■ Dataset items ■
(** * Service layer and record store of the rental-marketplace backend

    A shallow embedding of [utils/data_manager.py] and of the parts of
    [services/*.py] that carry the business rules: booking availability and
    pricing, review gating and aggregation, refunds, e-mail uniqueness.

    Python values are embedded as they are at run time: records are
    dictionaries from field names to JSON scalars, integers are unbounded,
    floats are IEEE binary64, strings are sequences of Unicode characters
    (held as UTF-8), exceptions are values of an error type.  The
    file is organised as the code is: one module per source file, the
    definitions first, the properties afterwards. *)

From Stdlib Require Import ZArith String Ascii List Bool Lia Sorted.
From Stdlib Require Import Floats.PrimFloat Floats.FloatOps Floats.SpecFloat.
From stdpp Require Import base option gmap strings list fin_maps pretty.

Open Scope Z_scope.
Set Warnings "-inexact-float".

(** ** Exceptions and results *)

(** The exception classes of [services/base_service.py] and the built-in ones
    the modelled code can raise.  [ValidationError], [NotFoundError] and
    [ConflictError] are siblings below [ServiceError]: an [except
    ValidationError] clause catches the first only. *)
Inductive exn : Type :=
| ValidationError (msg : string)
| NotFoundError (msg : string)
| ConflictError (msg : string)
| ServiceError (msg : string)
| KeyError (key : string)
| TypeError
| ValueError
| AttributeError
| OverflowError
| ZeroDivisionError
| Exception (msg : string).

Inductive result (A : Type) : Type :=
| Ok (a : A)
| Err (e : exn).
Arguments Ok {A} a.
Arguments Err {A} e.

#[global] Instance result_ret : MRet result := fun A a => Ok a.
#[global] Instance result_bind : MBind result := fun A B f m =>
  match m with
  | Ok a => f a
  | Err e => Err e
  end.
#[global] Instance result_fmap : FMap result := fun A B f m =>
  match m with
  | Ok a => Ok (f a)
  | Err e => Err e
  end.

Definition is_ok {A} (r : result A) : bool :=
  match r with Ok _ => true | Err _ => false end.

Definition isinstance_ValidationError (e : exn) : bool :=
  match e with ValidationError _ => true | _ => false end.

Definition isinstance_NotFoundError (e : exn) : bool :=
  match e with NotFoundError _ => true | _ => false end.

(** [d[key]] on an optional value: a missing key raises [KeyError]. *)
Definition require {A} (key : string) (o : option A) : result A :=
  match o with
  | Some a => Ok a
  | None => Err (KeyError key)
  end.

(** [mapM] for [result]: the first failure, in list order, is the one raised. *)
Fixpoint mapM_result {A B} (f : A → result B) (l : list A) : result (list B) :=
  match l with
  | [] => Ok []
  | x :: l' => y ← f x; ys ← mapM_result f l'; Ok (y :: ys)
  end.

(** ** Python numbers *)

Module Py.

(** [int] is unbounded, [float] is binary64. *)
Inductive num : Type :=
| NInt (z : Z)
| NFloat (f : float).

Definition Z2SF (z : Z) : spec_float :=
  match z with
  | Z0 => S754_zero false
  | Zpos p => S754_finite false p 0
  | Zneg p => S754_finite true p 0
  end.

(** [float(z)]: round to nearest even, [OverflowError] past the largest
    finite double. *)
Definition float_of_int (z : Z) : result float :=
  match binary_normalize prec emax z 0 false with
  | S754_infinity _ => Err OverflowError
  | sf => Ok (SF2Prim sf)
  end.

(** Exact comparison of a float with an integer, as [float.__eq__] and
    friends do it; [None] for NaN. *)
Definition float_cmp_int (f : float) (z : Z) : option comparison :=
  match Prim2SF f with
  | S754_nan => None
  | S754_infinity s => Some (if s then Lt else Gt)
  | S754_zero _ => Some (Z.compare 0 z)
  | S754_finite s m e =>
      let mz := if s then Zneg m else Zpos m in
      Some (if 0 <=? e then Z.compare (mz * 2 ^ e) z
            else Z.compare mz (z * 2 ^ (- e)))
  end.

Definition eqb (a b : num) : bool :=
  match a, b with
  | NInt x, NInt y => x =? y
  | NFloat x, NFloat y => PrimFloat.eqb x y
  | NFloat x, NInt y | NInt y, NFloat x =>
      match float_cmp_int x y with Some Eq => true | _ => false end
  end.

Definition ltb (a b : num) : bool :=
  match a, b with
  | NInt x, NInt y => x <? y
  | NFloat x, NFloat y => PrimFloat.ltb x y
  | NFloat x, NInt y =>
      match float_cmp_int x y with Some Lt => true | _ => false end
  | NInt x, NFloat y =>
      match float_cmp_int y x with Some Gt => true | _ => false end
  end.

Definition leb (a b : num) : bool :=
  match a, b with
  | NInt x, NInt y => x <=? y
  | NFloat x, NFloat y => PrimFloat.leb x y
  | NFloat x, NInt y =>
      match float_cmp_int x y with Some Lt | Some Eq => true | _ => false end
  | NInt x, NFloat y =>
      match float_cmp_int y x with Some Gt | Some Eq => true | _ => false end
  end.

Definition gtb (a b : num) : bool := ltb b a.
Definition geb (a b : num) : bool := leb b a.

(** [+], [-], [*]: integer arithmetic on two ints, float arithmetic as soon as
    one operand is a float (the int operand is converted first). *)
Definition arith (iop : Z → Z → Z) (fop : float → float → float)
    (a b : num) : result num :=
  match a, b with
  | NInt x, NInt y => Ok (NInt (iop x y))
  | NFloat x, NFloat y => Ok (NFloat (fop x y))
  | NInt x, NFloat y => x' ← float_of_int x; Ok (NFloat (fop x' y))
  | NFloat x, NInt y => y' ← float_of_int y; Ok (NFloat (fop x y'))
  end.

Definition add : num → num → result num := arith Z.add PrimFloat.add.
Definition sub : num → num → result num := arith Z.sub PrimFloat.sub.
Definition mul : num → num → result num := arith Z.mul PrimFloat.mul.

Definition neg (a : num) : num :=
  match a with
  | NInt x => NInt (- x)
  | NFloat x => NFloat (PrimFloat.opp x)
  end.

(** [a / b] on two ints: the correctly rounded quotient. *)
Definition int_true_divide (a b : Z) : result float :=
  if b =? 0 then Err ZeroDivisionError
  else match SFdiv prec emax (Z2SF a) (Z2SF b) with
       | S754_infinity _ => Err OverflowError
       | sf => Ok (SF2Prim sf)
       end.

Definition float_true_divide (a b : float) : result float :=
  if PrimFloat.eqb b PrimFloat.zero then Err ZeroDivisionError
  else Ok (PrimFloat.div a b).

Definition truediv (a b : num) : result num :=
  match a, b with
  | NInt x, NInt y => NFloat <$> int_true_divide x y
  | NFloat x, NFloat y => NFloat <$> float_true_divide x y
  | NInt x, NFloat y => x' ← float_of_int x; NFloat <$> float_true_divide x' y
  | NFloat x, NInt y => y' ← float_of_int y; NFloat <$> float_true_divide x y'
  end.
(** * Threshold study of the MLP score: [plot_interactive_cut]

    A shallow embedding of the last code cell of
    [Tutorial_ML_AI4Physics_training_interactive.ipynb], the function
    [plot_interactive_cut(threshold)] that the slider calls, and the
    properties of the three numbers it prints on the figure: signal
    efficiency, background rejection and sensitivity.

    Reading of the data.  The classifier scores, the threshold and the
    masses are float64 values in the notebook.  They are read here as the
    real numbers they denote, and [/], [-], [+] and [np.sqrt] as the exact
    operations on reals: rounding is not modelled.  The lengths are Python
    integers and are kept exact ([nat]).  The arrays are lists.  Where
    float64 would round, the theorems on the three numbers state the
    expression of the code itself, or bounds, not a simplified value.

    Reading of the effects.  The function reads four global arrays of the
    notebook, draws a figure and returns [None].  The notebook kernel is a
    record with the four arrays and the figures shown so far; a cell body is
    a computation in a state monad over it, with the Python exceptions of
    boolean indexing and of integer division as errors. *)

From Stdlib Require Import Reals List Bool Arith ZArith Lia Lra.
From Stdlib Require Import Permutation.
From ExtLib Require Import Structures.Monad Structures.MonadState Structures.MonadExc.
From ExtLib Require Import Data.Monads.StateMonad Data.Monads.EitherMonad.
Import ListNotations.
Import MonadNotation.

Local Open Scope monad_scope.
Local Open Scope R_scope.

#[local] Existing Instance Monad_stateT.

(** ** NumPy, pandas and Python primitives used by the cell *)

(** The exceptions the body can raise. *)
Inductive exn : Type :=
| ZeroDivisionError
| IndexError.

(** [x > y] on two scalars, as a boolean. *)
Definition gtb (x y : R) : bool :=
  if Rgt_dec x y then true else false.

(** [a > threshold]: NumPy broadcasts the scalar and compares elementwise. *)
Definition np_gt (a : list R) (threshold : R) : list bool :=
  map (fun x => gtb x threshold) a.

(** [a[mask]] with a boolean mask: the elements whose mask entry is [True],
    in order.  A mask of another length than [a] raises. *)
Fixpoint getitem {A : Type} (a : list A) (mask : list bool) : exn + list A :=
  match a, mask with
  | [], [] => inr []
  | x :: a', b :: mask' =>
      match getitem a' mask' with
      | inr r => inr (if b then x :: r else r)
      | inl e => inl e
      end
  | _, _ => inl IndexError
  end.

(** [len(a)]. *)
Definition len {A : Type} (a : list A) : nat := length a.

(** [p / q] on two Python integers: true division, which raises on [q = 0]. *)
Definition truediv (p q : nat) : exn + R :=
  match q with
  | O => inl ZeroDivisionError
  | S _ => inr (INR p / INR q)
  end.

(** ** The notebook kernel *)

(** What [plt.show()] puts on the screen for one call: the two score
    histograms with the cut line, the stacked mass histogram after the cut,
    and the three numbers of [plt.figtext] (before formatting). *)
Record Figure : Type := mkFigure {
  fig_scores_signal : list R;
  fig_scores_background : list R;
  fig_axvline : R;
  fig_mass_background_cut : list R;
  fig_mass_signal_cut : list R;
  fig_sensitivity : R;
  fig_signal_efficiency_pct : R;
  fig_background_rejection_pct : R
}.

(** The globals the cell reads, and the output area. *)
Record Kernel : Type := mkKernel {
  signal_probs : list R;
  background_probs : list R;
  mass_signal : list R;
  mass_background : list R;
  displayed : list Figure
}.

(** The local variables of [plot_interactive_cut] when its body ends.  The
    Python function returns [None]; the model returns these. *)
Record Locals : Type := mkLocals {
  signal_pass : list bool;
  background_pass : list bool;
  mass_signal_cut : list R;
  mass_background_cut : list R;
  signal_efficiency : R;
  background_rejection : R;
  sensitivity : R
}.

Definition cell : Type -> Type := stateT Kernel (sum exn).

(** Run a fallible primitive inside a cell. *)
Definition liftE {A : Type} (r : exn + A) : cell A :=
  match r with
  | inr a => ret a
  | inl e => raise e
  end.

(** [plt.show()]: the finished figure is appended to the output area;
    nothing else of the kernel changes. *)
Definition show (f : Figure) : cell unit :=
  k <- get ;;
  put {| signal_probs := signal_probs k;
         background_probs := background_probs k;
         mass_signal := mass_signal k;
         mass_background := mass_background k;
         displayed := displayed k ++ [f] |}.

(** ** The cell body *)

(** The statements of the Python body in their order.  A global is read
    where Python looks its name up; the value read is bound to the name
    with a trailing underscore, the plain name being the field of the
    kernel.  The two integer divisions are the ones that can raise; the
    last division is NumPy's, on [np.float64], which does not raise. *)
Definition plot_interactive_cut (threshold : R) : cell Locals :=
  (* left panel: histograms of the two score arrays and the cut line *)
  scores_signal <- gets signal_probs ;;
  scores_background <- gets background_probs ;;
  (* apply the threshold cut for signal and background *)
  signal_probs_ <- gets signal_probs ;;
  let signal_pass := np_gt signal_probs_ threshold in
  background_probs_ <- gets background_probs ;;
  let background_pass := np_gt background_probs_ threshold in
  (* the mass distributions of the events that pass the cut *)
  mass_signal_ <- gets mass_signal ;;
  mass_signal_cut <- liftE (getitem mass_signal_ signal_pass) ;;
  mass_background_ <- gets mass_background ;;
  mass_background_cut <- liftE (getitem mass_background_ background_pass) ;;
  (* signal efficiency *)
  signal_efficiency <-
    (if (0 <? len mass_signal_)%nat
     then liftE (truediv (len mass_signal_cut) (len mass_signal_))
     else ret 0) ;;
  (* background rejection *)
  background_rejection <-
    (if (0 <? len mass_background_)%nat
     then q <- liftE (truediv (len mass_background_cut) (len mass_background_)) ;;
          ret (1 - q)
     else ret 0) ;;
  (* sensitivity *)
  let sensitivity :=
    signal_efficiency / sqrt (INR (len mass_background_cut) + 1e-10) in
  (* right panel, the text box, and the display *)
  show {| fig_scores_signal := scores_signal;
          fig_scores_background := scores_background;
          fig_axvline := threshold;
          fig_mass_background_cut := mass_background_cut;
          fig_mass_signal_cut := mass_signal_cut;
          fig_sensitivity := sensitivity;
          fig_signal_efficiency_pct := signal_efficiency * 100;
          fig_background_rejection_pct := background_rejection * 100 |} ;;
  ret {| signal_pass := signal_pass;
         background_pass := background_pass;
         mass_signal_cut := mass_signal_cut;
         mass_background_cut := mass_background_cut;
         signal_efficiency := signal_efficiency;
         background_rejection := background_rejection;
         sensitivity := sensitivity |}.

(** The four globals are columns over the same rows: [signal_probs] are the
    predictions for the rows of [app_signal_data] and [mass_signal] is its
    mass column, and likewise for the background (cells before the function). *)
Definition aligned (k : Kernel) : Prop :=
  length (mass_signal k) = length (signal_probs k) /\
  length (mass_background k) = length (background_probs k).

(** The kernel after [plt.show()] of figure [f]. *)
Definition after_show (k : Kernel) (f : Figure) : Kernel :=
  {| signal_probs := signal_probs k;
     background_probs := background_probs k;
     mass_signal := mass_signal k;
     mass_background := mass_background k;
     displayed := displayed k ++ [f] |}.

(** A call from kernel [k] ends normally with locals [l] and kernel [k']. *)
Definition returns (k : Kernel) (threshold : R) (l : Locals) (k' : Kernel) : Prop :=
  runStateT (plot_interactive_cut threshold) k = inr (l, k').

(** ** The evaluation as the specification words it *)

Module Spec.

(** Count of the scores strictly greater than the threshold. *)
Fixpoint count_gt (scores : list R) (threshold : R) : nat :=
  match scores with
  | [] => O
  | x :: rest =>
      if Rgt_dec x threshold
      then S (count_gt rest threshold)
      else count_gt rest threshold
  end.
...
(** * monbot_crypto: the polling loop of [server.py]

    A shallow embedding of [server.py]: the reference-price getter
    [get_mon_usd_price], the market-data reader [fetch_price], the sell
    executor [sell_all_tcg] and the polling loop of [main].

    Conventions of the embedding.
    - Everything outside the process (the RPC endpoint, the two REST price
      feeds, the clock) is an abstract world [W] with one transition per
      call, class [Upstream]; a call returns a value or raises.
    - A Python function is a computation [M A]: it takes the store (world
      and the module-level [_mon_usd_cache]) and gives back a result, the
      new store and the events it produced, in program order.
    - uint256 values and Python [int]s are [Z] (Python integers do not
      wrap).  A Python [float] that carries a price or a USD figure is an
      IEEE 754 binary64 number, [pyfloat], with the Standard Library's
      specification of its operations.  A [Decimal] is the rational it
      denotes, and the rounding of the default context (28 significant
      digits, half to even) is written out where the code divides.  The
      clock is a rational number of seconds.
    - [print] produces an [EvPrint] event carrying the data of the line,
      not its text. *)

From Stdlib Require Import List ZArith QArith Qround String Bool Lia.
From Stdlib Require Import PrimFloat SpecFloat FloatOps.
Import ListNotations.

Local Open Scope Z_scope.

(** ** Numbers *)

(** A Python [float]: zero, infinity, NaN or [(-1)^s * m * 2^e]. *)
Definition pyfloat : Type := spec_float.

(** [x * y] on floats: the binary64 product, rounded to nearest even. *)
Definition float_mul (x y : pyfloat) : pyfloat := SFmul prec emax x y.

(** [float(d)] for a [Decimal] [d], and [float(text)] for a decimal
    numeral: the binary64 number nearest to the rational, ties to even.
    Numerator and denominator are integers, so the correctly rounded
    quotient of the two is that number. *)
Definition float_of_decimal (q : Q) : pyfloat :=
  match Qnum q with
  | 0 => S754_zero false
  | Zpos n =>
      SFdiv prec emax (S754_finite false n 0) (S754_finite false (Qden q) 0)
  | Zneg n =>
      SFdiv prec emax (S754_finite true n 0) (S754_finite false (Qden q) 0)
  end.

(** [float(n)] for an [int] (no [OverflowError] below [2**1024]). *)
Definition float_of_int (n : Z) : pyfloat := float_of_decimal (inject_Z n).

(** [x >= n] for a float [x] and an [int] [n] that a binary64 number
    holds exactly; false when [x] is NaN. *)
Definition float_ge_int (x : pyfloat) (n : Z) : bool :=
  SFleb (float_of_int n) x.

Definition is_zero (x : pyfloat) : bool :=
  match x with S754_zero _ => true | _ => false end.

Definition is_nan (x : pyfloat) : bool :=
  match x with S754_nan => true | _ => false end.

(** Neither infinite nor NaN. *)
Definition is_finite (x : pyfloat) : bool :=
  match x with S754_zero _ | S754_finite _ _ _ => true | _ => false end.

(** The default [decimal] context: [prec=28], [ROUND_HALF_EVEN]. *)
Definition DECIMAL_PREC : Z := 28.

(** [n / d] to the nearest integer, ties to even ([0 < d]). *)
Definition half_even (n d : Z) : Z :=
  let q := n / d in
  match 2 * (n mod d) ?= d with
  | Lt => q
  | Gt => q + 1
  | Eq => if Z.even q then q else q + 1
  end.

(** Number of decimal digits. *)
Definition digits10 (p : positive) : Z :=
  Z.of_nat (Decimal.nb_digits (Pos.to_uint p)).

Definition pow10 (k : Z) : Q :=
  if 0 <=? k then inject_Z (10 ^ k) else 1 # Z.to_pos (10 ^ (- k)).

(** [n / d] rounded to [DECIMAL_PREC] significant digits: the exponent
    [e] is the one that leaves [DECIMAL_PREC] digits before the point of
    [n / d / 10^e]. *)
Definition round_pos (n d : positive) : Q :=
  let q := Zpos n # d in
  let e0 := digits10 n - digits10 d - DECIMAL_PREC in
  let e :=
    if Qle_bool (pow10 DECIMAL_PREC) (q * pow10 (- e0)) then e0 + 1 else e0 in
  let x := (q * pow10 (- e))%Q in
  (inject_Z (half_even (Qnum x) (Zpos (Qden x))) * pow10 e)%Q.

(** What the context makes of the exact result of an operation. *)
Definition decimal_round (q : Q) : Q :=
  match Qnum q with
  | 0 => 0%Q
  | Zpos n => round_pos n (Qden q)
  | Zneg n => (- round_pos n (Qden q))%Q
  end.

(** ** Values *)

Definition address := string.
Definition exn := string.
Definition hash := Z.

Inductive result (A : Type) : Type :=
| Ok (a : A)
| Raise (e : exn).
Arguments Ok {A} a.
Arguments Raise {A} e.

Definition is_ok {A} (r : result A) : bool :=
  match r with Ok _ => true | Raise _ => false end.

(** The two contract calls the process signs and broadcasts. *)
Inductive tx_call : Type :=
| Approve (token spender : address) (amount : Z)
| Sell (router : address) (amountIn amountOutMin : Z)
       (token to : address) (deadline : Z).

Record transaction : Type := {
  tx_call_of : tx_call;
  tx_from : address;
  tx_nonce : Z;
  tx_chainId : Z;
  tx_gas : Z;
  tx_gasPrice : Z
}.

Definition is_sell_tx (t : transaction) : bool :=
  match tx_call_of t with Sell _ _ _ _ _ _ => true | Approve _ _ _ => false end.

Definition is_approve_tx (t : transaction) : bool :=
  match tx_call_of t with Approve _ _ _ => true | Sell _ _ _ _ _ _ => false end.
--
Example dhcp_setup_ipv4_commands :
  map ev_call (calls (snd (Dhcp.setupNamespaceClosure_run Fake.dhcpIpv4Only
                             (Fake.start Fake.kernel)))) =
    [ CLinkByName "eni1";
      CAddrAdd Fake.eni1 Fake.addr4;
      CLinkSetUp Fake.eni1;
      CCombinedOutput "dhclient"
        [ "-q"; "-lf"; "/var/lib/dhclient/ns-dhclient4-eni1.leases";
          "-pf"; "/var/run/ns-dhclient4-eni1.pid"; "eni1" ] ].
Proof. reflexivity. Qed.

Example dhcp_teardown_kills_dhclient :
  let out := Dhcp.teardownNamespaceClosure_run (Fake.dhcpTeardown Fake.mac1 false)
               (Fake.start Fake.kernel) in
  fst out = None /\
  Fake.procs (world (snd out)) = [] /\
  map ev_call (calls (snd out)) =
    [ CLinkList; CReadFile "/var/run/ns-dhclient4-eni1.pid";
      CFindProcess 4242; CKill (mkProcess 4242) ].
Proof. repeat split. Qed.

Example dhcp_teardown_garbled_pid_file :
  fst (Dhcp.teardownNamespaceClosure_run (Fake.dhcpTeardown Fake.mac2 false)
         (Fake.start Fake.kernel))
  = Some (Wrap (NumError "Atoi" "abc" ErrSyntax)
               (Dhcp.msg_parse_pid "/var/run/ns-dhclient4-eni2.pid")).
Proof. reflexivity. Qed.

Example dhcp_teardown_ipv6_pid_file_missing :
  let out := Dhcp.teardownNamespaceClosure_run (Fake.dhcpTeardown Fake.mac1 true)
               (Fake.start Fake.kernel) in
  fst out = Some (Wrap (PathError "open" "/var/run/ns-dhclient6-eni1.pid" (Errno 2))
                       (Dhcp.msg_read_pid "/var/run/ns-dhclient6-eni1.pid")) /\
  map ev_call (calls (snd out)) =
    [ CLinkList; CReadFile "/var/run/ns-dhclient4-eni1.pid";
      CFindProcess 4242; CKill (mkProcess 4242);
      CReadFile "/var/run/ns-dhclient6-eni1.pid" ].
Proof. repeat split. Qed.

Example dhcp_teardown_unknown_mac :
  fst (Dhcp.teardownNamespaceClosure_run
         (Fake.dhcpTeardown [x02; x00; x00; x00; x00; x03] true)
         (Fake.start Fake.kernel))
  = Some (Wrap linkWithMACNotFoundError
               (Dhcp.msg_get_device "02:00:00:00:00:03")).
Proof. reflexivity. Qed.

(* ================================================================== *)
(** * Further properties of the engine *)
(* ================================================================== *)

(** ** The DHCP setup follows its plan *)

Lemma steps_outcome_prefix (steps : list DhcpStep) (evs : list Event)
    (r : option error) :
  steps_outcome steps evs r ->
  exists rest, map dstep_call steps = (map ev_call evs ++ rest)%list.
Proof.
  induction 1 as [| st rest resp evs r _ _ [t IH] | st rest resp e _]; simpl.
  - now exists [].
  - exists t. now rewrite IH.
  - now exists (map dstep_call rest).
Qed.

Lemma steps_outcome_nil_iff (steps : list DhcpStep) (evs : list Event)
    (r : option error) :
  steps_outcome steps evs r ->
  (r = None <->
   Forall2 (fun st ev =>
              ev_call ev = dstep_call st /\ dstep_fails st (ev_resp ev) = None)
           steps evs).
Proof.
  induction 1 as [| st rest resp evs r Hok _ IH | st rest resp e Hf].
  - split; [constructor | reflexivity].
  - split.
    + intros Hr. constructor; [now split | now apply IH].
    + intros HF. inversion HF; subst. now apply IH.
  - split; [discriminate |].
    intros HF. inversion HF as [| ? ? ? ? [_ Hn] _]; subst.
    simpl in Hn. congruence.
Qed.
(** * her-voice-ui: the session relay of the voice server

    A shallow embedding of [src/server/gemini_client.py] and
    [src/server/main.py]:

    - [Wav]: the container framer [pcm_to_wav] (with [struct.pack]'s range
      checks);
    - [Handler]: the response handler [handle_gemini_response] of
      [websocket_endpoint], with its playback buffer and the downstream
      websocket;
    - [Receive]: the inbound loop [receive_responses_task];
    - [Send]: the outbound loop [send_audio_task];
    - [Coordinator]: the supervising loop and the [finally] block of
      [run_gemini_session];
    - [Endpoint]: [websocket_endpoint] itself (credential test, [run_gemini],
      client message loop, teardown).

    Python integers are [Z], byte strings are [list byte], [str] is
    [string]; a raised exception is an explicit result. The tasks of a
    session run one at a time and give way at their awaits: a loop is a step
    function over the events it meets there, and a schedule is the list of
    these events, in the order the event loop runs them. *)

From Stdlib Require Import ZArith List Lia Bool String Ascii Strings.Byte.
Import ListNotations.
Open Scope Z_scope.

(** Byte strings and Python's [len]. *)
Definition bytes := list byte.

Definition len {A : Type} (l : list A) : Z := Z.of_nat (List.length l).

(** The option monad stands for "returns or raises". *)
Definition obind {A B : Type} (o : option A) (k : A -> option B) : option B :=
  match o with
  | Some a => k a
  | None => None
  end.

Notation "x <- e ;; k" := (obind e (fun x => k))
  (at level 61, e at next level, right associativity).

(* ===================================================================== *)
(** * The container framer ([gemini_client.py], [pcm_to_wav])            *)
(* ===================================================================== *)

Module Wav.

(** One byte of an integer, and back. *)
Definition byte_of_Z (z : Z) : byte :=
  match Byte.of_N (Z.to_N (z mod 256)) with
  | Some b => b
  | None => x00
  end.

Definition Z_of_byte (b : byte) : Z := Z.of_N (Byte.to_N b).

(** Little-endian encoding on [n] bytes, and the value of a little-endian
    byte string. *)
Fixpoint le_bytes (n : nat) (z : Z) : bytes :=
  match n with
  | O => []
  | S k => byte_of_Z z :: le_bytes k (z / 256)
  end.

■ TASK REQUIREMENTS ■
Copy each line above holding "quotient".

■ EXERCISE SOLUTION ■
(** [a / b] on two ints: the correctly rounded quotient. *)
    quotient of the two is that number. *)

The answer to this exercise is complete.